_Problem requirements_. Please set down exactly the lines of the listing below from the line containing "Proof. repeat split;" through the line containing "(mkColorCell 0 0 0 (Some 3) None false) Hwf)", both lines included, leaving out all other lines.
Start of Data to examine
(** C7. On a well-formed grid, for a cell that is no leader, has Moore
    neighbours that all hold opinion [V] and has no leader within Manhattan
    distance 4 (so none within Chebyshev distance 4 either): [step]
    returns, whatever values the random source yields; the next opinion
    the cell has stored is [V]; and its opinion is [V] unless this very
    step's perturbation has designated the cell a leader, which happens
    only on a step whose number is a multiple of 100. *)
Theorem C7_unanimous_neighbours s ref self V :
  wf s → _grid s !! ref = Some self → _is_cult_leader self = false →
  moore_neighbors s ref ≠ [] →
  (∀ n, n ∈ moore_neighbors s ref → _state n = Some V) →
  (∀ q c, _grid s !! q = Some c → q ≠ ref → manhattan ref q ≤ 4 →
          _is_cult_leader c = false) →
  ∃ s', step s = Ok s' ∧
    ∃ c', _grid s' !! ref = Some c' ∧ _next_state c' = Some V ∧
          (_is_cult_leader c' = false → _state c' = Some V) ∧
          ((_steps s + 1) `mod` 100 ≠ 0 → _state c' = Some V).
Proof.
  intros Hwf Hself Hnl Hne HV Hnolead.
  assert (is_Some (_grid s !! ref)) as Href by eauto.
  apply (wf_is_Some s ref Hwf) in Href.
  assert (1 < width s ∨ 1 < height s) as Hsize.
  { destruct (moore_neighbors s ref) as [|n l] eqn:Hm; [done|].
    assert (n ∈ moore_neighbors s ref) as Hn by (rewrite Hm; by left).
    apply list_elem_of_omap in Hn as (q & [Hc Hq]%list_elem_of_filter & Hqn).
    assert (is_Some (_grid s !! q)) as Hq' by eauto.
    apply (wf_is_Some s q Hwf) in Hq'.
    unfold chebyshev in Hc. lia. }
  destruct (step_returns s Hwf Hsize) as [s' Hstep]; [lia..|].
  exists s'. split; [done|].
  apply step_phases in Hstep as (s1 & s2 & H1 & H2 & H3). unfold agents_do in *.
  (* the determine phase, split at the turn of [ref] *)
  assert (ref ∈ agents s) as Hin.
  { rewrite (proj1 Hwf). by apply elem_of_coord_iter. }
  pose proof (NoDup_coord_iter (width s) (height s)) as Hnd.
  rewrite <- (proj1 Hwf) in Hnd.
  apply list_elem_of_split in Hin as (l1 & l2 & Hag). rewrite Hag in Hnd.
  apply NoDup_app in Hnd as (_ & _ & [Hnin2 _]%NoDup_cons).
  pose proof H1 as H1'. rewrite Hag, do_each_app in H1'.
  apply bind_Ok in H1' as (sk & Hk & Hrest). simpl in Hrest.
  apply bind_Ok in Hrest as (sk' & Hcall & Hl2).
  pose proof (determine_phase_lookup _ _ _ ref Hk) as Hck. rewrite Hself in Hck.
  destruct (_grid sk !! ref) as [selfk|] eqn:Hselfk; [|done].
  apply (inj Some) in Hck.
  pose proof (determine_phase_committed _ _ _ Hk) as (Hwk & Hhk & _ & _ & Hgk).
  destruct (determine_opinion_unanimous (rewind s sk) ref self V)
    as (s0' & Hcall0 & Hg0); try done.
  destruct (determine_opinion_snapshot ref self selfk (rewind s sk) sk s0')
    as (next & sk2 & Hcallk & Hg0' & Hgk' & _); [|done|done|].
  { repeat split; simpl; congruence. }
  assert (next = Some V) as ->.
  { rewrite Hg0 in Hg0'.
    assert (Some (with_next_state (Some V) self) = Some (with_next_state next self)) as Heq.
    { rewrite <- (lookup_insert_eq (_grid (rewind s sk)) ref (with_next_state (Some V) self)).
      rewrite Hg0'. by rewrite lookup_insert_eq. }
    by injection Heq. }
  unfold call in Hcall. rewrite Hselfk, Hcallk in Hcall. injection Hcall as <-.
  assert (_grid s1 !! ref = Some (with_next_state (Some V) selfk)) as Hs1.
  { rewrite (determine_phase_other l2 sk2 s1 ref Hnin2 Hl2), Hgk'.
    by rewrite lookup_insert_eq. }
  (* the commit phase *)
  pose proof (determine_phase_committed _ _ _ H1) as (_ & _ & Hag1 & Hst1 & _).
  destruct (assume_phase (agents s1) s1) as (s2' & H2' & _ & _ & _ & Hst2 & _ & _ & Hg2).
  rewrite H2' in H2. injection H2 as ->.
  assert (_grid s2 !! ref
          = Some (with_state (Some V) (with_next_state (Some V) selfk))) as Hs2.
  { rewrite Hg2, decide_True, Hs1.
    - simpl. unfold commit. simpl.
      assert (_is_cult_leader selfk = false) as ->; [|done].
      unfold committed in Hck. simplify_eq. congruence.
    - rewrite Hag1, Hag. apply elem_of_app. right. by left. }
  (* the perturbation *)
  destruct (decide ((_steps s2 + 1) `mod` 100 = 0)) as [Hmod|Hmod].
  - apply manipulate_random_cell_Ok in H3 as (pos & agent & _ & Hagent & -> & _).
    simpl in Hagent. destruct (decide (pos = ref)) as [->|Hpos].
    + rewrite lookup_insert_eq. eexists. split; [done|].
      rewrite Hs2 in Hagent. injection Hagent as <-. simpl.
      repeat split; [done|]. intros Hm. destruct Hm. congruence.
    + rewrite lookup_insert_ne by done. simpl. rewrite Hs2.
      eexists. split; [done|]. by repeat split.
  - subst s'. simpl. rewrite Hs2. eexists. split; [done|]. by repeat split.
Qed.


(** C8 (the code at its input). Whatever the random source and the size of
    the grid, [__init__] fills every coordinate of the grid with a cell
    that is no leader and whose opinion is one of [0..15]: index 16 of
    [OPINIONS] is never drawn, so no cell starts with opinion 16. *)
Theorem C8_initial_opinions_below_16 w h :
  dom (_grid (populate w h)) = list_to_set (Mesa.coord_iter w h) ∧
  map_Forall (λ _ c, _is_cult_leader c = false ∧ _state c ≠ Some 16 ∧
                     ∃ v, _state c = Some v ∧ 0 ≤ v ≤ 15)
             (_grid (populate w h)).
Proof.
  split.
  - destruct (wf_populate w h) as (Ha & Hd & _).
    rewrite Hd, Ha. unfold populate.
    by destruct (place_cells_frame (Mesa.coord_iter w h) (empty_model w h))
      as (-> & -> & _).
  - intros p c Hc. apply populate_cells in Hc as (Hl & _ & v & Hv & Hr).
    split; [done|]. split; [|eauto]. rewrite Hv. intros [= ->]. lia.
Qed.

(** C9 (as the code has it). On a well-formed grid of more than one cell,
    for every cell: the two lists [determine_opinion] may choose from are
    not empty, and the call returns. *)
Theorem C9_update_returns_with_a_neighbour s ref self :
  wf s → 1 < width s ∨ 1 < height s → _grid s !! ref = Some self →
  (tie_lists s self).1 ≠ [] ∧ (tie_lists s self).2 ≠ [] ∧
  ∃ s', determine_opinion ref self s = Ok s'.
Proof.
  intros Hwf Hsize Hself.
  pose proof (wf_has_neighbor s ref self Hwf Hself Hsize) as Hne.
  destruct (tie_lists_nonempty s self Hne) as [? ?].
  split; [done|]. split; [done|]. by apply determine_opinion_neighbors.
Qed.

End Claims.

(** ** The claims on concrete models *)

Lemma reachable_run {rs : RandomSource} n s s' :
  reachable s → run n s = Ok s' → reachable s'.
Proof.
  revert s. induction n as [|n IH]; intros s Hr; simpl.
  - by intros [= <-].
  - intros (s1 & Hstep & Hrun)%bind_Ok. eapply IH; [|done].
    by eapply reachable_step.
Qed.

Lemma two_by_two_after_100_reachable : reachable (rs := sample_source) two_by_two_after_100.
Proof.
  apply (reachable_run (rs := sample_source) 100 two_by_two).
  - apply reachable_populate.
  - vm_compute. reflexivity.
Defined.


(** C2, at the leader of the two-by-two model after a hundred steps. *)
Lemma C2_witness :
  reachable (rs := sample_source) two_by_two_after_100 ∧
  _grid two_by_two_after_100 !! (1, 1) = Some designated_leader ∧
  ∃ s', step (rs := sample_source) two_by_two_after_100 = Ok s' ∧
    ∃ c', _grid s' !! (1, 1) = Some c' ∧ _is_cult_leader c' = true ∧
          _state c' = Some 16.
Proof.
  split; [exact two_by_two_after_100_reachable|].
  assert (_grid two_by_two_after_100 !! (1, 1) = Some designated_leader) as Hc.
  { vm_compute. reflexivity. }
  split; [exact Hc|].
  exact (C2_leader_opinion_immutable (rs := sample_source) two_by_two_after_100 (1, 1)
           designated_leader two_by_two_after_100_reachable Hc eq_refl).
Defined.

(** C10, at the two-by-two model after a hundred steps. *)
Lemma C10_witness :
  reachable (rs := sample_source) two_by_two_after_100 ∧
  _state designated_leader = Some 16.
Proof.
  split; [exact two_by_two_after_100_reachable|].
  assert (_grid two_by_two_after_100 !! (1, 1) = Some designated_leader) as Hc.
  { vm_compute. reflexivity. }
  destruct (C10_leaders_hold_last_opinion (rs := sample_source) two_by_two_after_100
              two_by_two_after_100_reachable) as [Hl _].
  destruct (Hl (1, 1) designated_leader Hc eq_refl) as (_ & H16 & _).
  exact H16.
Defined.





(** C9 fails as stated: on the grid of a single cell the cell has no
    neighbour, [determine_opinion] raises, and so does [__init__]. *)
Lemma C9_single_cell_raises :
  _grid (populate (rs := sample_source) 1 1) !! (0, 0)
  = Some (mkColorCell 0 0 0 (Some 3) None false) ∧
  iter_neighbors (populate (rs := sample_source) 1 1) (0, 0) true false 1 = [] ∧
  determine_opinion (rs := sample_source) (0, 0) (mkColorCell 0 0 0 (Some 3) None false)
    (populate (rs := sample_source) 1 1) = Raise IndexError ∧
  ColorPatches_init (rs := sample_source) 1 1 = Raise IndexError.
Proof. repeat split; vm_compute; reflexivity. Qed.

(** C9 as the code has it, at a corner of the two-by-two model. *)
Lemma C9_witness :
  wf two_by_two ∧
  ∃ s', determine_opinion (rs := sample_source) (0, 0)
          (mkColorCell 0 0 0 (Some 3) None false) two_by_two = Ok s'.
Proof.
  assert (wf two_by_two) as Hwf.
  { apply (bool_decide_unpack _). vm_compute. reflexivity. }
  split; [exact Hwf|].
  destruct (C9_update_returns_with_a_neighbour (rs := sample_source) two_by_two (0, 0)
              (mkColorCell 0 0 0 (Some 3) None false) Hwf) as (_ & _ & Hret).
  - left. change (width two_by_two) with 2. lia.
  - vm_compute. reflexivity.
  - exact Hret.
Defined.

(** C7, at the centre of a three-by-three grid whose cells all hold 5. *)
Lemma C7_witness :
  wf (populate (rs := constant_source) 3 3) ∧
  ∃ s', step (rs := constant_source) (populate (rs := constant_source) 3 3) = Ok s' ∧
        ∃ c', _grid s' !! (1, 1) = Some c' ∧ _next_state c' = Some 5 ∧ _state c' = Some 5.
Proof.
  assert (wf (populate (rs := constant_source) 3 3)) as Hwf.
  { apply (bool_decide_unpack _). vm_compute. reflexivity. }
  split; [exact Hwf|].
  destruct (C7_unanimous_neighbours (rs := constant_source)
              (populate (rs := constant_source) 3 3) (1, 1)
              (mkColorCell 2 1 1 (Some 5) None false) 5 Hwf)
    as (s' & Hstep & c' & Hc' & Hnext & _ & Hstate).
  - vm_compute. reflexivity.
  - reflexivity.
  - vm_compute. discriminate.
  - apply Forall_forall. apply (bool_decide_unpack _). vm_compute. reflexivity.
  - intros q c Hc _ _.
    by apply (populate_cells (rs := constant_source)) in Hc as (? & _).
  - exists s'. split; [exact Hstep|]. exists c'. split; [exact Hc'|].
    split; [exact Hnext|]. apply Hstate. vm_compute. discriminate.
Defined.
End of Data to examine
_Result below_.
Proof. repeat split; vm_compute; reflexivity. Qed.

(** C9 as the code has it, at a corner of the two-by-two model. *)
Lemma C9_witness :
  wf two_by_two ∧
  ∃ s', determine_opinion (rs := sample_source) (0, 0)
          (mkColorCell 0 0 0 (Some 3) None false) two_by_two = Ok s'.
Proof.
  assert (wf two_by_two) as Hwf.
  { apply (bool_decide_unpack _). vm_compute. reflexivity. }
  split; [exact Hwf|].
  destruct (C9_update_returns_with_a_neighbour (rs := sample_source) two_by_two (0, 0)
              (mkColorCell 0 0 0 (Some 3) None false) Hwf) as (_ & _ & Hret).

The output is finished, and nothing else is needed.